Cliquez pour découvrir ce Zeega à base de momie égyptienne de chat (photo British museum), d’un gif animé de nuages (Giphy) et d’une bande son Soufi (Soundcloud).

La peur? Peur de l’inconnu, peur de se perdre dans une quête de sens dans le magma du milliard de milliard d’images et de sons déjà créés par l’homme (Tous les deux jours, nous produisons plus d’informations que nous l’avons fait depuis l’aube de l’humanité jusqu’en 2003) ? Mais c’est justement pour avoir moins peur et partager nos expériences que nous créons et racontons des histoires, et pour laisser une trace de notre passage sur terre… une petite capsule d’éternité dans le grand vite intersidéral. Et puis il y a les lolcats… mais ça c’est une autre histoire qui se raconte depuis l’éternité, du coeur des pyramides égyptiennes jusqu’au coeur des datacenters de la Silicon valley. Les lolcats seront peut être la seule trace d’humanité qui parviendra aux générations futures…

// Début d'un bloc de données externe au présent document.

Lemma forward_summary e d (n : N) x now d' n' r :
  forward_to_homes e d n x now = (d', n', r) →
  ∃ s, r = (if meets_k_min s then Ok s else Err s) ∧
    homes_tried s = map nd_id (dht_homes d (d_to x)).1 ++ (if (dht_homes d (d_to x)).2 then [node_id d] else []) ∧
    mentioned s ⊆+ homes_tried s.
Proof.
  unfold forward_to_homes. destruct (dht_homes d (d_to x)) as [peers self].
  destruct (if self then _ else _) as [d1 s0] eqn:Hself.
  assert (Hs0 : mentioned s0 = if self then [node_id d] else []).
  { destruct self; [|by injection Hself as <- <-].
    destruct (forward_to_self e d x now) as [d2 o]. injection Hself as <- <-. by destruct o. }
  destruct (fan_out n peers _) as [n1 rs] eqn:Hfan. intros [= <- <- <-].
  eexists. split_and!; [done..|]. cbn [homes_tried fst snd].
  etrans; [apply (record_replies_mentioned rs s0)|]. rewrite Hs0, Permutation_app_comm.
  apply submseteq_skips_r. pose proof (fan_out_ids (RqForward (build_signed_forward d1 x now)) peers n) as Hids.
  by rewrite Hfan in Hids.
Qed.

Lemma homes_tried_NoDup d target :
  wf_table (routing d) → self_id (routing d) = node_id d → wf_arr 32 target →
  NoDup (map nd_id (dht_homes d target).1 ++ (if (dht_homes (KS := KS) d target).2 then [node_id d] else [])).
Proof.
  intros Hwf Hid Ht. unfold dht_homes. apply NoDup_app. split_and!; [by apply homes_NoDup| |].
  - intros id Hin Hself. apply homes_not_self in Hin; [|done..].
    destruct (homes _ _ _).2; [apply list_elem_of_singleton in Hself; congruence|by apply not_elem_of_nil in Hself].
  - destruct (homes _ _ _).2; [apply NoDup_singleton|apply NoDup_nil_2].
Qed.
End summary.

(** ** Migration *)

(** [FORWARD_K_MIN] distinct other relays, each with the key it is named by proved on a
    connection, came to hold the dispatch or took it live. *)
Definition handed_over (peers : gmap bytes bytes) (self : bytes) (c c' : Cluster) (x : DispatchP) : Prop :=
  ∃ ids, NoDup ids ∧ (FORWARD_K_MIN <= length ids)%nat ∧
    ∀ id, id ∈ ids → id ≠ self ∧ (∃ pk, peers !! id = Some pk ∧ NodeId_new pk = id) ∧ custody c c' x id.

Lemma handed_over_weaken peers self c0 c c' c1 x :
  evolves c0 c → evolves c' c1 → handed_over peers self c c' x → handed_over peers self c0 c1 x.
Proof.
  intros He0 He1 (ids & Hnd & Hlen & Hids). exists ids. split_and!; [done..|].
  intros id Hin. destruct (Hids id Hin) as (? & ? & ?). split_and!; [done..|]. by apply (custody_weaken c0 c c' c1).
Qed.

Lemma attested_spec d id :
  attested (KS := KS) d id = true → id ≠ node_id d ∧ ∃ pk, peer_conns d !! id = Some pk ∧ NodeId_new pk = id.
Proof.
  unfold attested, is_some_and. intros [?%bool_decide_eq_true_1 Hpk]%andb_true_iff. split; [done|].
  destruct (peer_conns d !! id) as [pk|]; [|done]. exists pk. split; [done|]. by apply bool_decide_eq_true_1 in Hpk.
Qed.

Lemma delete_migrated_view (s : Store KS) key k v :
  view s KsQueue !! k = Some v → view (delete_migrated_entry s key).1 KsQueue !! k = Some v ∨ k = MessageKey.as_bytes key.
Proof.
  intros Hv. unfold delete_migrated_entry. destruct (ks_remove _ _) as [ks|] eqn:Hrm; [|by left].
  destruct (decide (k = MessageKey.as_bytes key)) as [|Hne]; [by right|left].
  cbn. rewrite view_set_space, decide_True, (ks_remove_view _ _ _ Hrm) by done. by rewrite lookup_delete_ne.
Qed.

(** The routing table a relay starts its migrations with. *)
Definition well_placed (d : dht) : Prop := wf_table (routing d) ∧ self_id (routing d) = node_id d.

Lemma handover_handed e d (c : Cluster) peers x now d' c' s (d1 : dht) :
  dispatch_typed x → well_placed d → forward_to_homes e d c x now = (d', c', Ok s) →
  peer_conns d1 = peers → node_id d1 = node_id d → handover_is_durable d1 s = true →
  handed_over peers (node_id d) c c' x.
Proof.
  intros Hx [Hwf Hid] Hf Hp Hn Hdur. exists (List.filter (attested d1) (successes s)).
  destruct (forward_summary _ _ _ _ _ _ _ _ Hf) as (s' & Hr & Hh & Hm).
  destruct (meets_k_min s'); [injection Hr as <-|done].
  destruct (forward_spec _ _ _ _ _ _ _ _ Hx Hf) as (_ & _ & Hc). split_and!.
  - apply NoDup_ListNoDup, List.NoDup_filter, NoDup_ListNoDup. eapply submseteq_NoDup; [|etrans; [apply successes_mentioned|exact Hm]].
    rewrite Hh. by apply homes_tried_NoDup; [..|apply Hx].
  - by apply Nat.leb_le in Hdur.
  - intros id [Hin Ha]%list_elem_of_In%filter_In. apply attested_spec in Ha as [Hne Hpk]. rewrite Hn in Hne. rewrite Hp in Hpk.
    split_and!; [done..|]. apply list_elem_of_In in Hin. by destruct (Hc s eq_refl id Hin) as [|[? _]].
Qed.

(** One migration: a queued row stays, or it is the migrated one and was handed over. *)
Lemma migrate_one_spec e d c peers key x now d' c' :
  dispatch_typed x → well_placed d → migrate_one e d c peers key x now = (d', c') →
  well_placed d' ∧ node_id d' = node_id d ∧ evolves c c' ∧
  ∀ k v, is_queue_key k → view (store d) KsQueue !! k = Some v →
    view (store d') KsQueue !! k = Some v ∨
    k = MessageKey.as_bytes key ∧ handed_over peers (node_id d) c c' x.
Proof.
  intros Hx Hd. unfold migrate_one. destruct (forward_to_homes e d c x now) as [[d1 c1] r] eqn:Hf.
  destruct (forward_spec _ _ _ _ _ _ _ _ Hx Hf) as (Hg & Hev & _). set (d2 := mkDht _ _ peers _ _ _ _ _).
  assert (Hd2 : well_placed d2) by (unfold well_placed; cbn; rewrite (gr_routing _ _ Hg), (gr_node_id _ _ Hg); done).
  pose proof (gr_node_id _ _ Hg) as Hn.
  assert (Hkeep : ∀ k v, is_queue_key k → view (store d) KsQueue !! k = Some v → view (store d2) KsQueue !! k = Some v)
    by apply Hg.
  destruct r as [s|s]; [|intros [= <- <-]; split_and!; eauto].
  destruct (handover_is_durable d2 s) eqn:Hdur; intros [= <- <-]; split_and!; eauto.
  intros k v Hk Hv. destruct (delete_migrated_view (store d2) key k v) as [|Hkey]; [auto|by left|].
  right. split; [done|]. by eapply handover_handed; [..|exact Hdur].
Qed.

(** A row's dispatch, as [queued_dispatch] reads it. *)
Definition row_dispatch (k v : bytes) : option DispatchP := queued_dispatch (take 32 k) v.

(** What a planned migration carries: the dispatch of a queued row. *)
Definition planned (m : gmap bytes bytes) (p : MessageKey * DispatchP) : Prop :=
  ∃ v, m !! MessageKey.as_bytes p.1 = Some v ∧ row_dispatch (MessageKey.as_bytes p.1) v = Some p.2.

Lemma parse_take b key : MessageKey.parse b = Some key → mk_recipient key = take 32 b.
Proof. unfold MessageKey.parse. case_decide; [|done]. by intros [= <-]. Qed.

Lemma drift_scan_planned t id max m sc : ∀ out p,
  (∀ r, Some r ∈ sc → m !! r.1 = Some r.2) → (∀ p, p ∈ out → planned m p) →
  p ∈ drift_scan t id max sc out → planned m p.
Proof.
  induction sc as [|[[k v]|] sc IH]; intros out p Hsc Hout; cbn [drift_scan]; [auto| |]; cycle 1.
  { apply IH; [|done]. intros r Hr. apply Hsc. by right. }
  assert (Hsc' : ∀ r, Some r ∈ sc → m !! r.1 = Some r.2) by (intros r Hr; apply Hsc; by right).
  destruct (MessageKey.parse k) as [key|] eqn:Hkey; [|by apply IH].
  destruct (homes t id (mk_recipient key)).2; [by apply IH|]. destruct (queued_dispatch _ v) as [x|] eqn:Hq; [|by apply IH].
  assert (Hout' : ∀ p, p ∈ out ++ [(key, x)] → planned m p).
  { intros q [Hq'|Hq']%elem_of_app; [auto|]. apply list_elem_of_singleton in Hq' as ->.
    exists v. unfold row_dispatch. cbn [fst snd]. rewrite (parse_take _ _ Hkey) in Hq.
    apply parse_Some in Hkey as (_ & -> & _). split; [|done]. apply (Hsc (k, v)). by left. }
  destruct (_ >=? _); [apply Hout'|by apply IH].
Qed.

Mais revenons-en à Zeega. Que vous soyez amateur de lolcats ou de fusées spatiales vous pourrez avec Zeega utiliser vos propres images, sons et gifs, si vous les uploadez dans la plateforme, ou piocher dans les contenus déjà existants sur le web (sur Flickr, Tumblr, Soundcloud et Giphy) et dans Zeega lui même. Et oui, Zeega vous permet en fait de faire de la curation, c’est à dire chercher ce que d’autres utilisateurs ont déjà créé ou uploadé dans leur « chutier » et vous en servir pour vos propres créations que vous partagerez à votre tour avec la communauté des internautes. Copier, coller, mélanger des contenus déjà existants, c’est le principe du Mashup, qui influence une grande partie de la création actuelle, de nombreux artistes ayant décidé désormais de baser leurs créations sur le téléscopage de créations déjà existantes qu’ils vont juxtaposer ou mélanger.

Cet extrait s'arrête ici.